Exercise inputs below:
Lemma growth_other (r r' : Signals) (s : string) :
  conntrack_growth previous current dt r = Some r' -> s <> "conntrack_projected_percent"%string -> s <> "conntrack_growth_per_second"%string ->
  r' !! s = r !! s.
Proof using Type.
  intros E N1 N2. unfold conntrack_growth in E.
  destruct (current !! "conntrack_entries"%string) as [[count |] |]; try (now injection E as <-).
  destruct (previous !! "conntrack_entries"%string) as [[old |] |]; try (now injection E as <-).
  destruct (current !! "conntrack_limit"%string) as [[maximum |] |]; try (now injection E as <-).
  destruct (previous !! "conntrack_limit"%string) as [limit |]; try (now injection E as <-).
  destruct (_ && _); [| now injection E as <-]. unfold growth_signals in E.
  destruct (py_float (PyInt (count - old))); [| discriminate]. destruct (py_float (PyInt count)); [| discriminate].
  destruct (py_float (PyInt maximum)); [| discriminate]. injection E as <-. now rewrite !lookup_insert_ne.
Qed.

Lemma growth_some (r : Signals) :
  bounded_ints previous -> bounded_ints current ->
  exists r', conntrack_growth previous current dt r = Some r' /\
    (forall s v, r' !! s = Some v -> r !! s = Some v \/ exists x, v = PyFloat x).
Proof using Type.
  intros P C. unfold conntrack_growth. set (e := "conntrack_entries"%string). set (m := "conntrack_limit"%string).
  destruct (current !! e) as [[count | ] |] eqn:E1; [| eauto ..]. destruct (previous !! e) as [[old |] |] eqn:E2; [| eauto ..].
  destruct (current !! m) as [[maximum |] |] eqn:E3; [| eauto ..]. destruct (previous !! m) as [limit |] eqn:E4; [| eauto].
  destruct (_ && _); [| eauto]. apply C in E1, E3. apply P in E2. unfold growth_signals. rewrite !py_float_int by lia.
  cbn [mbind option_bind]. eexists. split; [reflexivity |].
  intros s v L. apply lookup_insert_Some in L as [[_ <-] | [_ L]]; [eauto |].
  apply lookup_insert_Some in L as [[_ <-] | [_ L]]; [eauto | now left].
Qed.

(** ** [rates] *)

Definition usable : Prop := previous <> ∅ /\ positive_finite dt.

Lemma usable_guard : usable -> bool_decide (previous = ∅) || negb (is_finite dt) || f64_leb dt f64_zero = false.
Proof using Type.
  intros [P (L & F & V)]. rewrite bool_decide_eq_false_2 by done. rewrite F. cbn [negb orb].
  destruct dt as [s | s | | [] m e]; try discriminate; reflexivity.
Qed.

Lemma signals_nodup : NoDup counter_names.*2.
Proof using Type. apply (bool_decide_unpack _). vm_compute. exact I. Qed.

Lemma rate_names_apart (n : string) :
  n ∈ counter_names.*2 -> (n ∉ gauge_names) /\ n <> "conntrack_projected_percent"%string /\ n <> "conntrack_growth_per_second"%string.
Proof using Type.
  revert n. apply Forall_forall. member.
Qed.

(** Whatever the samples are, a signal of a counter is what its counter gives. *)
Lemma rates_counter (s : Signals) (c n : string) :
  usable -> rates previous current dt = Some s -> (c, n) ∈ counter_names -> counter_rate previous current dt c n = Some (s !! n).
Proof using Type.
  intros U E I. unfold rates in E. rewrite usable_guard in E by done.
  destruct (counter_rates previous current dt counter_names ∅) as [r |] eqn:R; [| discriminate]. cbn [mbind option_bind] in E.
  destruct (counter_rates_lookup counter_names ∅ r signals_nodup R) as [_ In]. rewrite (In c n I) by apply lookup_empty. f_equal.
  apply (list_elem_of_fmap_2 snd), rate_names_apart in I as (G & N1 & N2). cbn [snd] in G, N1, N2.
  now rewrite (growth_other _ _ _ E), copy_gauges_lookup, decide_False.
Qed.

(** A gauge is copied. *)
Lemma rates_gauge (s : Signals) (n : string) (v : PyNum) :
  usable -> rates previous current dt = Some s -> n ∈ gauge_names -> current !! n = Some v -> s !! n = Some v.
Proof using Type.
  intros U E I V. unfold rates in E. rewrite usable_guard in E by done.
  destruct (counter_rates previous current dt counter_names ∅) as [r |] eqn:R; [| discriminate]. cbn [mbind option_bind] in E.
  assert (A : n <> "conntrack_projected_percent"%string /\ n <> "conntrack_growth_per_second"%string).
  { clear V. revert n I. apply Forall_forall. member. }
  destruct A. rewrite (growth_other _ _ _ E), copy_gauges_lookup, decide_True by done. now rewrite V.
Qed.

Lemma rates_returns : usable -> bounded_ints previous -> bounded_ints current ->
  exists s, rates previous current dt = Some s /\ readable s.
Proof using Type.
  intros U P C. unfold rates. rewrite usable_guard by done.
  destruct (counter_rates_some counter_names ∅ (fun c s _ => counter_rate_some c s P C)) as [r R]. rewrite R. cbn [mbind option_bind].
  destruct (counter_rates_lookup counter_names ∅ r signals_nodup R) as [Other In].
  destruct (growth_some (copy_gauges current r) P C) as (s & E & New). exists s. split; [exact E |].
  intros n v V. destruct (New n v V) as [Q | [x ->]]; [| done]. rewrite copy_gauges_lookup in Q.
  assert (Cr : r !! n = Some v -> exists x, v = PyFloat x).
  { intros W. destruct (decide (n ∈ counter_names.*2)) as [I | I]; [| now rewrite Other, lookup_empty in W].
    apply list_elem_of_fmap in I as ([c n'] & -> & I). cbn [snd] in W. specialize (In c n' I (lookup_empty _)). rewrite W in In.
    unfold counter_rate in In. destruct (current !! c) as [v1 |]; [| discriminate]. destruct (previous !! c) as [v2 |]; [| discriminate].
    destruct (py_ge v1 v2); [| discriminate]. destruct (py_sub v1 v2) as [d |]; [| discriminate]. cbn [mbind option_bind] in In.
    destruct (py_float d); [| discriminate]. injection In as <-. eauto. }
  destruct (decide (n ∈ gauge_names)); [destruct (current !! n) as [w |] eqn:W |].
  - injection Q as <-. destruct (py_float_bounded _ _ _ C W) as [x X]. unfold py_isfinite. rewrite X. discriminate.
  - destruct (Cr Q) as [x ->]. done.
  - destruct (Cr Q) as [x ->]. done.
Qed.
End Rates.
End of Exercise inputs.
### What you need to do
Output all of the data without altering a single line.

### Your solution
Lemma growth_other (r r' : Signals) (s : string) :
  conntrack_growth previous current dt r = Some r' -> s <> "conntrack_projected_percent"%string -> s <> "conntrack_growth_per_second"%string ->
  r' !! s = r !! s.
Proof using Type.
  intros E N1 N2. unfold conntrack_growth in E.
  destruct (current !! "conntrack_entries"%string) as [[count |] |]; try (now injection E as <-).
  destruct (previous !! "conntrack_entries"%string) as [[old |] |]; try (now injection E as <-).
  destruct (current !! "conntrack_limit"%string) as [[maximum |] |]; try (now injection E as <-).
  destruct (previous !! "conntrack_limit"%string) as [limit |]; try (now injection E as <-).
  destruct (_ && _); [| now injection E as <-]. unfold growth_signals in E.
  destruct (py_float (PyInt (count - old))); [| discriminate]. destruct (py_float (PyInt count)); [| discriminate].
  destruct (py_float (PyInt maximum)); [| discriminate]. injection E as <-. now rewrite !lookup_insert_ne.
Qed.

Lemma growth_some (r : Signals) :
  bounded_ints previous -> bounded_ints current ->
  exists r', conntrack_growth previous current dt r = Some r' /\
    (forall s v, r' !! s = Some v -> r !! s = Some v \/ exists x, v = PyFloat x).
Proof using Type.
  intros P C. unfold conntrack_growth. set (e := "conntrack_entries"%string). set (m := "conntrack_limit"%string).
  destruct (current !! e) as [[count | ] |] eqn:E1; [| eauto ..]. destruct (previous !! e) as [[old |] |] eqn:E2; [| eauto ..].
  destruct (current !! m) as [[maximum |] |] eqn:E3; [| eauto ..]. destruct (previous !! m) as [limit |] eqn:E4; [| eauto].
  destruct (_ && _); [| eauto]. apply C in E1, E3. apply P in E2. unfold growth_signals. rewrite !py_float_int by lia.
  cbn [mbind option_bind]. eexists. split; [reflexivity |].
  intros s v L. apply lookup_insert_Some in L as [[_ <-] | [_ L]]; [eauto |].
  apply lookup_insert_Some in L as [[_ <-] | [_ L]]; [eauto | now left].
Qed.

(** ** [rates] *)

Definition usable : Prop := previous <> ∅ /\ positive_finite dt.

Lemma usable_guard : usable -> bool_decide (previous = ∅) || negb (is_finite dt) || f64_leb dt f64_zero = false.
Proof using Type.
  intros [P (L & F & V)]. rewrite bool_decide_eq_false_2 by done. rewrite F. cbn [negb orb].
  destruct dt as [s | s | | [] m e]; try discriminate; reflexivity.
Qed.

Lemma signals_nodup : NoDup counter_names.*2.
Proof using Type. apply (bool_decide_unpack _). vm_compute. exact I. Qed.

Lemma rate_names_apart (n : string) :
  n ∈ counter_names.*2 -> (n ∉ gauge_names) /\ n <> "conntrack_projected_percent"%string /\ n <> "conntrack_growth_per_second"%string.
Proof using Type.
  revert n. apply Forall_forall. member.
Qed.

(** Whatever the samples are, a signal of a counter is what its counter gives. *)
Lemma rates_counter (s : Signals) (c n : string) :
  usable -> rates previous current dt = Some s -> (c, n) ∈ counter_names -> counter_rate previous current dt c n = Some (s !! n).
Proof using Type.
  intros U E I. unfold rates in E. rewrite usable_guard in E by done.
  destruct (counter_rates previous current dt counter_names ∅) as [r |] eqn:R; [| discriminate]. cbn [mbind option_bind] in E.
  destruct (counter_rates_lookup counter_names ∅ r signals_nodup R) as [_ In]. rewrite (In c n I) by apply lookup_empty. f_equal.
  apply (list_elem_of_fmap_2 snd), rate_names_apart in I as (G & N1 & N2). cbn [snd] in G, N1, N2.
  now rewrite (growth_other _ _ _ E), copy_gauges_lookup, decide_False.
Qed.

(** A gauge is copied. *)
Lemma rates_gauge (s : Signals) (n : string) (v : PyNum) :
  usable -> rates previous current dt = Some s -> n ∈ gauge_names -> current !! n = Some v -> s !! n = Some v.
Proof using Type.
  intros U E I V. unfold rates in E. rewrite usable_guard in E by done.
  destruct (counter_rates previous current dt counter_names ∅) as [r |] eqn:R; [| discriminate]. cbn [mbind option_bind] in E.
  assert (A : n <> "conntrack_projected_percent"%string /\ n <> "conntrack_growth_per_second"%string).
  { clear V. revert n I. apply Forall_forall. member. }
  destruct A. rewrite (growth_other _ _ _ E), copy_gauges_lookup, decide_True by done. now rewrite V.
Qed.

Lemma rates_returns : usable -> bounded_ints previous -> bounded_ints current ->
  exists s, rates previous current dt = Some s /\ readable s.
Proof using Type.
  intros U P C. unfold rates. rewrite usable_guard by done.
  destruct (counter_rates_some counter_names ∅ (fun c s _ => counter_rate_some c s P C)) as [r R]. rewrite R. cbn [mbind option_bind].
  destruct (counter_rates_lookup counter_names ∅ r signals_nodup R) as [Other In].
  destruct (growth_some (copy_gauges current r) P C) as (s & E & New). exists s. split; [exact E |].
  intros n v V. destruct (New n v V) as [Q | [x ->]]; [| done]. rewrite copy_gauges_lookup in Q.
  assert (Cr : r !! n = Some v -> exists x, v = PyFloat x).
  { intros W. destruct (decide (n ∈ counter_names.*2)) as [I | I]; [| now rewrite Other, lookup_empty in W].
    apply list_elem_of_fmap in I as ([c n'] & -> & I). cbn [snd] in W. specialize (In c n' I (lookup_empty _)). rewrite W in In.
    unfold counter_rate in In. destruct (current !! c) as [v1 |]; [| discriminate]. destruct (previous !! c) as [v2 |]; [| discriminate].
    destruct (py_ge v1 v2); [| discriminate]. destruct (py_sub v1 v2) as [d |]; [| discriminate]. cbn [mbind option_bind] in In.
    destruct (py_float d); [| discriminate]. injection In as <-. eauto. }
  destruct (decide (n ∈ gauge_names)); [destruct (current !! n) as [w |] eqn:W |].
  - injection Q as <-. destruct (py_float_bounded _ _ _ C W) as [x X]. unfold py_isfinite. rewrite X. discriminate.
  - destruct (Cr Q) as [x ->]. done.
  - destruct (Cr Q) as [x ->]. done.
Qed.
End Rates.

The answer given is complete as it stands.